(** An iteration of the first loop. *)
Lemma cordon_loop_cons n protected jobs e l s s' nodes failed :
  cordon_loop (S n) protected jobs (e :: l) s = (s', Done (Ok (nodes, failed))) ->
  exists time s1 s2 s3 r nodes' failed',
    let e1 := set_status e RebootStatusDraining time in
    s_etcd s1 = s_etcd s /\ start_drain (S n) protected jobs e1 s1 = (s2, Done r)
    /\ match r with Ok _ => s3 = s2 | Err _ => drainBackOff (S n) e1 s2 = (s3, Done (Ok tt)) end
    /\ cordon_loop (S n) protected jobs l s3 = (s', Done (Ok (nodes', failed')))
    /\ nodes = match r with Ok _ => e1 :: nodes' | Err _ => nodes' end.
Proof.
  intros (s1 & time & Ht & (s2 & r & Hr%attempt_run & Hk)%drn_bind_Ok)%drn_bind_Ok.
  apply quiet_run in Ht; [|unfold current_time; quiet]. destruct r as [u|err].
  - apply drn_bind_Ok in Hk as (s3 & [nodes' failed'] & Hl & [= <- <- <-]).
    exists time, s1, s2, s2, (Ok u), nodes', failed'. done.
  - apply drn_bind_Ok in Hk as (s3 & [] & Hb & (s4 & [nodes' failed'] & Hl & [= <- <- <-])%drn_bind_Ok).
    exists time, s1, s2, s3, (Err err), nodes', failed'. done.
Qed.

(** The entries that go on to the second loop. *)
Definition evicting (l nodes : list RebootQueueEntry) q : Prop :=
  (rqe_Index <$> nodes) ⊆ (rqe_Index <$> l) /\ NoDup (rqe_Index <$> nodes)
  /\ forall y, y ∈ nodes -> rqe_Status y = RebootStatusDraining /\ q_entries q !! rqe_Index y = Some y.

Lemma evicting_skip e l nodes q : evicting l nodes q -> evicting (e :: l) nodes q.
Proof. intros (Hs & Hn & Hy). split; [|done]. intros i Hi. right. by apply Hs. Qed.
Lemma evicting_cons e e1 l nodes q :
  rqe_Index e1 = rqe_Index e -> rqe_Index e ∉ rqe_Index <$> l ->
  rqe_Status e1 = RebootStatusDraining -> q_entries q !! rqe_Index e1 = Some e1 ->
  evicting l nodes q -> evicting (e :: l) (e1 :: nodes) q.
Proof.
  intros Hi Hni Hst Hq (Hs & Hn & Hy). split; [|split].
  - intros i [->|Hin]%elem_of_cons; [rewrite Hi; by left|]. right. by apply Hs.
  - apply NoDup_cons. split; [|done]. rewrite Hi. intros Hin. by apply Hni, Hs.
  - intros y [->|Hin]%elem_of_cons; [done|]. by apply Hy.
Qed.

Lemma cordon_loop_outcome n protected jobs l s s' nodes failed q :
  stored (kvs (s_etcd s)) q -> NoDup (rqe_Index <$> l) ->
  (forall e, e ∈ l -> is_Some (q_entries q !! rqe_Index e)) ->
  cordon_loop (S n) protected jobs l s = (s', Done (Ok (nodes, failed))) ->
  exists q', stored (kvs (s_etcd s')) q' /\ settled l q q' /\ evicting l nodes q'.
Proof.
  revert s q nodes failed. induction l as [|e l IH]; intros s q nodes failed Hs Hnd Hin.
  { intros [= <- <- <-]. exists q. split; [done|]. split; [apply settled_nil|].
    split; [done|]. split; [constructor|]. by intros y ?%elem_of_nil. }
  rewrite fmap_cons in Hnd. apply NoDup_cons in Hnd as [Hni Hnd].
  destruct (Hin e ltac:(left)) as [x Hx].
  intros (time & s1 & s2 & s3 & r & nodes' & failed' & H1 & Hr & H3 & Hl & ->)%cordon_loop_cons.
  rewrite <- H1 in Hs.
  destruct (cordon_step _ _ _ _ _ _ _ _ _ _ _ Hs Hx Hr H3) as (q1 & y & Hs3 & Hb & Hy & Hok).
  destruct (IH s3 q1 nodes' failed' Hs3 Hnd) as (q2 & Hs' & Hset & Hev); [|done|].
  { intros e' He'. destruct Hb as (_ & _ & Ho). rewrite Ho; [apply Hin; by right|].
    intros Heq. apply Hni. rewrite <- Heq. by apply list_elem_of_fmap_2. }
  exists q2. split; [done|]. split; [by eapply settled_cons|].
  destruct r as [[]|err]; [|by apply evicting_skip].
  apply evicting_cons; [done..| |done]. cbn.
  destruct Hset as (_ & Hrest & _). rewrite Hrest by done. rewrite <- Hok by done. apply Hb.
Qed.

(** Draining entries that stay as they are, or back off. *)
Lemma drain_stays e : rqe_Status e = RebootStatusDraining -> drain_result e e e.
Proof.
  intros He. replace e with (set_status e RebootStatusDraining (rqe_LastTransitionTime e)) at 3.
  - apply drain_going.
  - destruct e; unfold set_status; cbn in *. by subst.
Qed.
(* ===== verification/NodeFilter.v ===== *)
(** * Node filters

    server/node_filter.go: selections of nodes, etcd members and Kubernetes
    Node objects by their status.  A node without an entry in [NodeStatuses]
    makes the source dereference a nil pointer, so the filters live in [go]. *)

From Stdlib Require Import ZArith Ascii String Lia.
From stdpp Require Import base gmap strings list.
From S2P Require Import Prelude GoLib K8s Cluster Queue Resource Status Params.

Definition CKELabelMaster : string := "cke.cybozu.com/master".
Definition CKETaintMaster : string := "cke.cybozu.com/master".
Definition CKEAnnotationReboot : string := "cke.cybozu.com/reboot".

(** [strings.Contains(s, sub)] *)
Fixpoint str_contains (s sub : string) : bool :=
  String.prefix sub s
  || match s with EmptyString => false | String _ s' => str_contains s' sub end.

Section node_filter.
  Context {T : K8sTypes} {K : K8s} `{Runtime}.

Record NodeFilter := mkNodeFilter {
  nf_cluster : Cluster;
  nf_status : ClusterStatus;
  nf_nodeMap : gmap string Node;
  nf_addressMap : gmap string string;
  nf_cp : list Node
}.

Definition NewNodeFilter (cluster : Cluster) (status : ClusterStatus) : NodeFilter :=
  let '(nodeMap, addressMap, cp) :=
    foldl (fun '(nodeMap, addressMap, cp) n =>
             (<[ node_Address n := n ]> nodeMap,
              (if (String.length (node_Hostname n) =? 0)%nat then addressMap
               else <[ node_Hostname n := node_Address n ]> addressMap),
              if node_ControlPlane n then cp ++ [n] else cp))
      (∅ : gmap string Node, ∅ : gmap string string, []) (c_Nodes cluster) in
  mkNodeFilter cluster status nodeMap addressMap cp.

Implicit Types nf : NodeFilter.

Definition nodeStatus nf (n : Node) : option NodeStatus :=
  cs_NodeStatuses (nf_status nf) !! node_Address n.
- - - - - - -
EXERCISE AIM: Line count for "From": count the lines of the records above that contain it and give only the number.

SOLUTION TO THE PROBLEM: 3